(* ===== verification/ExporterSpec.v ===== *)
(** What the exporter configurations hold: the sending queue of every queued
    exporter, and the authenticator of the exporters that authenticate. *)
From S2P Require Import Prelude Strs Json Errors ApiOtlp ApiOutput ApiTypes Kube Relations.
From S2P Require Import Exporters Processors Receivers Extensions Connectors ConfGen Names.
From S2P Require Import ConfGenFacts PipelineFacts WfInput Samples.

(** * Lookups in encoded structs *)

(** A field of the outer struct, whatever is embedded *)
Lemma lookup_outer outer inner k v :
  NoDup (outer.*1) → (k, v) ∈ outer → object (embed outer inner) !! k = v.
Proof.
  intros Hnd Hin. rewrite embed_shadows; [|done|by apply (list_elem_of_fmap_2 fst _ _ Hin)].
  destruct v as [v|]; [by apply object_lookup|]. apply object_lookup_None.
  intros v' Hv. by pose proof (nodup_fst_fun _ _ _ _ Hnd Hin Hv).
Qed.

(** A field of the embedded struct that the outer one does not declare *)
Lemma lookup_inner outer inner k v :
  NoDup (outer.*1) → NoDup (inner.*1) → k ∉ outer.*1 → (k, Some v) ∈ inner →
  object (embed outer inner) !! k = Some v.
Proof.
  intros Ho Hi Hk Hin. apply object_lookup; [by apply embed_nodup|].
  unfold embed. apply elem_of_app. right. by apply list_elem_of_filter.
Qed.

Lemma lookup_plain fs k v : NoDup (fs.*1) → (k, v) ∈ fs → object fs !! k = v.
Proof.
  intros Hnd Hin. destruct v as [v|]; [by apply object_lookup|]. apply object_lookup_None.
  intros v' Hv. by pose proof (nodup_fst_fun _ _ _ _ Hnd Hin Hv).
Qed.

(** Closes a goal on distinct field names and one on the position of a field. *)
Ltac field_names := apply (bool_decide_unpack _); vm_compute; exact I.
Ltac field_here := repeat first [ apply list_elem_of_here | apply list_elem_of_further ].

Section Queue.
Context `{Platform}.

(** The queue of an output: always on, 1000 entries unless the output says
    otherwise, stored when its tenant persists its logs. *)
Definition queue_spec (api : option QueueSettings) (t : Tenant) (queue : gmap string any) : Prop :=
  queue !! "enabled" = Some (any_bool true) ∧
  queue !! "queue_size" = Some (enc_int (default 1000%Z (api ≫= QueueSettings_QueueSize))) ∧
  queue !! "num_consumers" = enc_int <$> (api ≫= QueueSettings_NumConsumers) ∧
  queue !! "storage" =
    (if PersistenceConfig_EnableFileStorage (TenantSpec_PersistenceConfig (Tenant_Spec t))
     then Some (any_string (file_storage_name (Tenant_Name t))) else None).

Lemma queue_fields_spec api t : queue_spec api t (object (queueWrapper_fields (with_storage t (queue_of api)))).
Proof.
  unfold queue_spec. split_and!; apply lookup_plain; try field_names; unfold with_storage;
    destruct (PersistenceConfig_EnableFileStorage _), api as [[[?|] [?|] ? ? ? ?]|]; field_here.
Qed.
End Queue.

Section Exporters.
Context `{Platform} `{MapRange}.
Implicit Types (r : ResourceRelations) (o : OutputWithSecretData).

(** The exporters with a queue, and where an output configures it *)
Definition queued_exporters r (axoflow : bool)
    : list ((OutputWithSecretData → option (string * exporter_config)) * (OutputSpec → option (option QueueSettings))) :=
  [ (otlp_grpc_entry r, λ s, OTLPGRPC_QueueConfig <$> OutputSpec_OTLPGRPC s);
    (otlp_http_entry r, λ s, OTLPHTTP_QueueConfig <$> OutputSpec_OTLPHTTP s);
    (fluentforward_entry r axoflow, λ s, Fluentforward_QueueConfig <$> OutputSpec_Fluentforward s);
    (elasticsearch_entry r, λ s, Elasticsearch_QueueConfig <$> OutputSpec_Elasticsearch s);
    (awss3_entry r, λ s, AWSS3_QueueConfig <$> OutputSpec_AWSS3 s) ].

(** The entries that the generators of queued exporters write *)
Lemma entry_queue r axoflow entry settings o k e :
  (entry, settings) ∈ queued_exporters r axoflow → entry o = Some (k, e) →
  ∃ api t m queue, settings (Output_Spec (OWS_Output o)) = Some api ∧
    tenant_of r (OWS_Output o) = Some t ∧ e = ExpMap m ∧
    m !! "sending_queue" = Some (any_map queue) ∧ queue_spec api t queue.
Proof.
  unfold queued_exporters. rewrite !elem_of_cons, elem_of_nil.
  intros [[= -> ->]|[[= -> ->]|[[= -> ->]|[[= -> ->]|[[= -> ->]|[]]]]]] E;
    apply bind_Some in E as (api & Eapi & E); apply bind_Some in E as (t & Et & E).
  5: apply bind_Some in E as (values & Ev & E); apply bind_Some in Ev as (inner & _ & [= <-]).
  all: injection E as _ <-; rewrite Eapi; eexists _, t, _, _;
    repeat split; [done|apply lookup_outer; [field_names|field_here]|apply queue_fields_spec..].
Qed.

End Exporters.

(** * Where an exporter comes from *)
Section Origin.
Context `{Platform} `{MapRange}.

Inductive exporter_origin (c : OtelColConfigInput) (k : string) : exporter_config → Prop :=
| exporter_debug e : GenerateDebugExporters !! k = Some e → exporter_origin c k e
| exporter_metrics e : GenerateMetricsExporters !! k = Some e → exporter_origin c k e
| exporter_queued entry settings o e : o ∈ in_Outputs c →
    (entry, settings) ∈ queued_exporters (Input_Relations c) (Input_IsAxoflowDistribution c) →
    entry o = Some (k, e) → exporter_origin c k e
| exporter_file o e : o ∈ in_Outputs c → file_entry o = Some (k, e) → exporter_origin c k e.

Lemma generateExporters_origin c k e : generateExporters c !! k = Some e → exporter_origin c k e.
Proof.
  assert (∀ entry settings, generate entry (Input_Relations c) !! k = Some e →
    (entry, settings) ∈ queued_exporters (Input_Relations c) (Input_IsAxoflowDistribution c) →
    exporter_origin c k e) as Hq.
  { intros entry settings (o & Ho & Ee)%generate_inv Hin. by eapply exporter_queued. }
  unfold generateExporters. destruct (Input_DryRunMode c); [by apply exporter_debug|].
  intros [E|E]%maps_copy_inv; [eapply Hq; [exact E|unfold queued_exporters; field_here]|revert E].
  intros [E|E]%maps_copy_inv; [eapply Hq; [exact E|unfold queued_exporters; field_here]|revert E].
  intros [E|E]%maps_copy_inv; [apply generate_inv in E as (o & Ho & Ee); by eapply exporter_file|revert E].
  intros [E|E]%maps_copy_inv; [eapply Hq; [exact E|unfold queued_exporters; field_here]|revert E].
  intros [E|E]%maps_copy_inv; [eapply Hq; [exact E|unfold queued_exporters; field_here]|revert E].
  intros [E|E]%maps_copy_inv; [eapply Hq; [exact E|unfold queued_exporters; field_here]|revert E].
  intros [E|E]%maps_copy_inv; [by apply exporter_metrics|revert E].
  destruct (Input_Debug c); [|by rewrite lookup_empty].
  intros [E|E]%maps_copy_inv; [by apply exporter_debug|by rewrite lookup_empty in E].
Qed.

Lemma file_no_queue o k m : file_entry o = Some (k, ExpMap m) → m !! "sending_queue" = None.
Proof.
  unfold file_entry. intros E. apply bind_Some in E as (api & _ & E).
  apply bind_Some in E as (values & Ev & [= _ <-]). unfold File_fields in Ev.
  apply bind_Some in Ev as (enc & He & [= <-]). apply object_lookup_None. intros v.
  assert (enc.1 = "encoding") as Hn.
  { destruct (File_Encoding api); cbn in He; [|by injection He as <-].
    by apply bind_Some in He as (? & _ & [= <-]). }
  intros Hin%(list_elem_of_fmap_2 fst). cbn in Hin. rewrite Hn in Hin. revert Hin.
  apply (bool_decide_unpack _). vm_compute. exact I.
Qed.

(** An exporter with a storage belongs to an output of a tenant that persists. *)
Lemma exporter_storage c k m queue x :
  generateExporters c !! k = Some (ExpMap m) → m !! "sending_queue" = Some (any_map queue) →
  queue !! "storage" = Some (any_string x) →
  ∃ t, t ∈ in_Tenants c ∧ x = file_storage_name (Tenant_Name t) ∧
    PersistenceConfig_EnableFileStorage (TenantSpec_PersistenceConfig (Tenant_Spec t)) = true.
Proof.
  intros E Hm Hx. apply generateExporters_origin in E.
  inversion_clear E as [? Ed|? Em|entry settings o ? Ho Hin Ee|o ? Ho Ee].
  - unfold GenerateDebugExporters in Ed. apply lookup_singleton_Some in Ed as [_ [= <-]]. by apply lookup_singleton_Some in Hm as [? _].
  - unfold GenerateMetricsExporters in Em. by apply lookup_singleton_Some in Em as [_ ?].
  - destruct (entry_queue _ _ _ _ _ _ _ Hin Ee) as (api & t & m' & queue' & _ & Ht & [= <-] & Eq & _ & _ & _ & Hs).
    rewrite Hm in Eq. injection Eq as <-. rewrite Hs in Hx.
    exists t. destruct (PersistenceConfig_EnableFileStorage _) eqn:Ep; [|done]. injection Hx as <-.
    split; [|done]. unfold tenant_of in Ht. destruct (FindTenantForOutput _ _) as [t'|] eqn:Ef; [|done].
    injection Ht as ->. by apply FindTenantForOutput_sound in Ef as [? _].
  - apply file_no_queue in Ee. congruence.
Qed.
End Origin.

▬▬▬

PROBLEM STATEMENT
Each line holding "values" should be copied from the material above.

RESPONSE
  5: apply bind_Some in E as (values & Ev & E); apply bind_Some in Ev as (inner & _ & [= <-]).
  apply bind_Some in E as (values & Ev & [= _ <-]). unfold File_fields in Ev.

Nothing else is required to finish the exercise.